AU BON MOMENT, À LA BONNE PERSONNE

En tant que directeur des soins au centre hospitalier de l’Estran, Patrick Moulin* s’est trouvé confronté, plus ou moins directement, à des situations de crise. C’est la raison pour laquelle il a rédigé un document très complet à propos de la gestion de conflits dans lequel il analyse la mécanique des différentes situations. Il y reprend notamment la notion de bouc émissaire : « Si un bouc émissaire donné est écarté, un autre fera surface dans la semaine suit », y écrit-il, avant de citer une phrase de Jacques-Antoine Malarewicz (psychiatre et intervenant en entreprises) : « Le bouc émissaire est au sein d’un groupe ce que le conflit peut être au niveau de l’entreprise : une soupape d’échappement qui détourne l’attention d’autres problèmes. »

Autre cas de figure : le conflit se situe entre l’équipe et la hiérarchie, le cadre se trouve pris en sandwich. « Suivant le cas, le risque est de se mettre une des deux parties à dos. » Puisant encore dans sa bibliographie fournie, le directeur des soins cite alors Didier Noyé (expert management) : « Le manager doit avant tout dire les choses au bon endroit, au bon moment et à la bonne personne, sans jamais critiquer une partie devant l’autre, suivant un devoir de solidarité. » Afin de désamorcer la situation, il est alors essentiel, pour le cadre, de commencer par s’assurer du soutien de sa hiérarchie avant de monter au créneau de manière visible.

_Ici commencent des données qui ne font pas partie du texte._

Definition run_env_op (environ : list text) (e : environment) (o : env_op) : environment :=
  match o with
  | Set_var v notify => (set_var environ v notify e).1
  | Import_parent_var n => import_parent_var n e
  | Undefine_var n notify => (undefine_var environ n notify e).1
  | Clear_no_inherit => clear_no_inherit e
  end.

Definition spec_op (sp : env_spec) (o : env_op) : env_spec :=
  match o with
  | Set_var v _ => sp <| overrides ::= <[name_part v := Value v]> |>
  | Import_parent_var n =>
      sp <| overrides ::= λ m, if inherits sp then delete n m else <[n := Import]> m |>
  | Undefine_var n _ =>
      sp <| overrides ::= λ m, if inherits sp then <[n := Unset]> m else delete n m |>
  | Clear_no_inherit => Env_spec false ∅
  end.

(** The entry NAME=VALUE that a variable ends up with. *)
Definition spec_entry (environ : list text) (sp : env_spec) (n : text) : option text :=
  match overrides sp !! n with
  | Some (Value v) => Some v
  | Some Unset => None
  | Some Import => getenv environ n
  | None => if inherits sp then getenv environ n else None
  end.

(** ** The refinement *)

Section refinement.
Context (environ : list text).
Implicit Types (e : environment) (sp : env_spec) (n v : text).

(** The three sets. *)
Record env_sets e (mi mu ms : gmap text text) : Prop := {
  sets_import : rep id hash (import_from_parent e) mi;
  sets_undefine : rep id hash (undefine e) mu;
  sets_set : rep name_part hash (set_vars e) ms
}.

Record env_rep (k : Z) e sp mi mu ms : Prop := {
  er_sets : env_sets e mi mu ms;
  er_size : current_size (import_from_parent e) ≤ k ∧ current_size (undefine e) ≤ k
            ∧ current_size (set_vars e) ≤ k;
  er_keep : keep_parent_env e = inherits sp;
  er_import : if inherits sp then mi = ∅ else mu = ∅;
  er_settings n v : ms !! n = Some v → has_eq v = true;
  er_names n v : mi !! n = Some v → name_ok n = true;
  er_disjoint n v : ms !! n = Some v → mi !! n = None;
  er_overrides n : overrides sp !! n =
    match ms !! n with
    | Some v => Some (Value v)
    | None =>
        match mu !! n, mi !! n with
        | Some _, _ => Some Unset
        | None, Some _ => Some Import
        | None, None => None
        end
    end
}.

Lemma env_rep_new : env_rep 0 environment_new (Env_spec true ∅) ∅ ∅ ∅.
Proof.
  split; [split; apply rep_new|done|done|done|..]; intros n; rewrite ?lookup_empty; done.
Qed.

(** The bound on the number of insertions. *)
Definition sizes (k : Z) e : Prop :=
  current_size (import_from_parent e) ≤ k ∧ current_size (undefine e) ≤ k
  ∧ current_size (set_vars e) ≤ k.

Lemma rep_write v s m k :
  rep name_part hash s m → current_size s ≤ k → k < 2 ^ 64 - 1 →
  let '(s', (it, new)) := insert_setting v s in
  let s' := if new then s' else assign it v s' in
  rep name_part hash s' (<[name_part v := v]> m) ∧ current_size s' ≤ k + 1.
Proof.
  intros Hr Hs Hk. pose proof (rep_insert name_part hash vector_max_size s m v Hr) as Hins.
  unfold insert_setting. destruct (insert _ _ _ v s) as (s' & it & new).
  destruct Hins as (-> & [_ Hc] & Hins); [lia|].
  destruct (m !! name_part v) as [w|].
  - rewrite bool_decide_eq_false_2 by done. destruct Hins as (Hr' & Hd & Hf).
    destruct it as [[b i]|]; [|done]. split; [by apply rep_assign|].
    change (current_size s' ≤ k + 1). lia.
  - rewrite bool_decide_eq_true_2 by done. destruct Hins as [Hr' _]. split; [done|lia].
Qed.

Lemma rep_name n s m k :
  rep id hash s m → current_size s ≤ k → k < 2 ^ 64 - 1 →
  rep id hash (insert_name n s).1 (<[n := n]> m)
  ∧ current_size (insert_name n s).1 ≤ k + 1.
Proof.
  intros Hr Hs Hk. pose proof (rep_insert id hash vector_max_size s m n Hr) as Hins.
  unfold insert_name. destruct (insert _ _ _ n s) as (s' & it & new).
  destruct Hins as (-> & [_ Hc] & Hins); [lia|]. change (id n) with n in *. cbn [fst].
  split; [|lia]. destruct (m !! n) as [w|] eqn:Ew; [|by destruct Hins].
  rewrite insert_id; [by destruct Hins|]. by rewrite <- (rep_key id hash s m n w Hr Ew) at 2.
Qed.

Troisième cas exposé : « Je suis en conflit avec mon équipe. » Si le conflit éclate lors d’une réunion, Patrick Moulin conseille de clore les débats et de proposer un rendez-vous ultérieur pour discuter spécifiquement du point sensible sans hésiter à laisser passer deux ou trois semaines. Dans l’intervalle, le cadre pourra rencontrer les personnes individuellement « pour comprendre ce qui se passe et chercher une solution ». Une stratégie qui doit être maniée avec précaution, afin de ne pas donner l’impression de chercher à diviser l’équipe.

BONS NÉGOCIATEURS

Il arrive également que la crise prenne corps entre le cadre et une seule personne de son équipe. Si le conflit éclate au moment d’un entretien, le manager mettra fin à l’entretien et « proposera à la personne concernée de rédiger une courte note pour expliquer l’origine du conflit et les solutions possibles ». Par la suite, il prendra soin de « se concentrer sur le factuel pour éviter l’escalade ». Si le conflit persiste, Patrick Moulin conseille de mettre en place une médiation par un responsable. « Le recours à une mutation est vraiment la preuve d’un échec », conclut-il. Avant tout, il insiste sur le fait qu’un bon cadre est un négociateur. C’est pourquoi le document se termine par quelques conseils dans ce domaine : « Les bons négociateurs doivent être capables de gérer beaucoup d’informations, constamment en évolution. Que les choses soient décidées et résolues immédiatement n’est pas la façon de tirer le meilleur d’une situation. (…) Les négociateurs doivent être patients, principalement parce qu’une approche mécanique tranchante n’a qu’un effet limité et de courte durée. (…) Les négociateurs doivent être fermes car il peut être nécessaire de tenir sa position face à des négociateurs agressifs ou mécaniques. Il est important d’être sûr des résultats souhaités et des concessions que l’on est prêt à faire afin d’atteindre l’objectif. »

Des comportements qui s’apprennent et devraient être à la portée de tout cadre préoccupé de maintenir un climat constructif au sein de son équipe.